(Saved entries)
▬▬▬▬▬▬▬▬▬▬

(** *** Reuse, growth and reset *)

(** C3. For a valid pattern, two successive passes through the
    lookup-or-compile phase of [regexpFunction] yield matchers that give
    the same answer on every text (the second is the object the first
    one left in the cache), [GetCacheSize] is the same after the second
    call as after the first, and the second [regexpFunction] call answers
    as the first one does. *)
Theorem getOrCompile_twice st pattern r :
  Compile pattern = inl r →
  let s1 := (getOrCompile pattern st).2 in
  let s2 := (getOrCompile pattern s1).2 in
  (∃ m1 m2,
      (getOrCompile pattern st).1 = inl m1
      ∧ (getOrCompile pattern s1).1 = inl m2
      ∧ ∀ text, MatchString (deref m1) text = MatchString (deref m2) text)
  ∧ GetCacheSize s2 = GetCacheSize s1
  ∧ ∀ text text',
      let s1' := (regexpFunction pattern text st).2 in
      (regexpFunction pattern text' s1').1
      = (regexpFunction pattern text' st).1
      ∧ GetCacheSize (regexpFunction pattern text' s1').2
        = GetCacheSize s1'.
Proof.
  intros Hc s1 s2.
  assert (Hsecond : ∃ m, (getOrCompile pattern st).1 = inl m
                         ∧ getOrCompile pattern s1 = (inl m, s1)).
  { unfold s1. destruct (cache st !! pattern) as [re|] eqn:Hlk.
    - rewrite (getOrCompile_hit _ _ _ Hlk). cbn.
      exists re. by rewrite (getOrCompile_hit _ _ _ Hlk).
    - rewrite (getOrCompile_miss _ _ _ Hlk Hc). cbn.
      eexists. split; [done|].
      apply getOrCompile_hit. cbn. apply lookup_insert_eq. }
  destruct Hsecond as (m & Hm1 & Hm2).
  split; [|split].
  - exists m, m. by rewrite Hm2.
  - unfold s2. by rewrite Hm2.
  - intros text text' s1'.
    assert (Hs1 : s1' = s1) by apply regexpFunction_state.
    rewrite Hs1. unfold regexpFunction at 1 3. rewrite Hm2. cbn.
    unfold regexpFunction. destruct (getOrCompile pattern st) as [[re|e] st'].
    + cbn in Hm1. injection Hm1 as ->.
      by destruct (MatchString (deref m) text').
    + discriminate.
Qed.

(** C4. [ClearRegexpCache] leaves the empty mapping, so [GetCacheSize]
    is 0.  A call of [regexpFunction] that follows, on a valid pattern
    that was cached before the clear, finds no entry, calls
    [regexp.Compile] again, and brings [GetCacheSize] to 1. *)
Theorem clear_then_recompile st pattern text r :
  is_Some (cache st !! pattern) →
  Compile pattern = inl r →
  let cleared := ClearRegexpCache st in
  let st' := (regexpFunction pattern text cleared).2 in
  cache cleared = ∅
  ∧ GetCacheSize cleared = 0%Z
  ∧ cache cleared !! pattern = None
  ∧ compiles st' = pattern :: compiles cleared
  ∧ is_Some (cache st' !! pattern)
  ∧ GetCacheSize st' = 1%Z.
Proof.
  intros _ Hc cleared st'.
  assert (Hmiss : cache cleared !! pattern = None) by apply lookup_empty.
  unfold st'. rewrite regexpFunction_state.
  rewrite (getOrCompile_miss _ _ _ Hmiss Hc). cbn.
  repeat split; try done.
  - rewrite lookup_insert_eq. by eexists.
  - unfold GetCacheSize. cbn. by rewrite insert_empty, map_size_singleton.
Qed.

▬▬▬▬▬▬▬▬▬▬

◆ DIRECTIONS
Search the records above for "destruct" and copy every line that has it.

◆ OUTPUT FOR THIS EXERCISE
  { unfold s1. destruct (cache st !! pattern) as [re|] eqn:Hlk.
  destruct Hsecond as (m & Hm1 & Hm2).
    unfold regexpFunction. destruct (getOrCompile pattern st) as [[re|e] st'].
      by destruct (MatchString (deref m) text').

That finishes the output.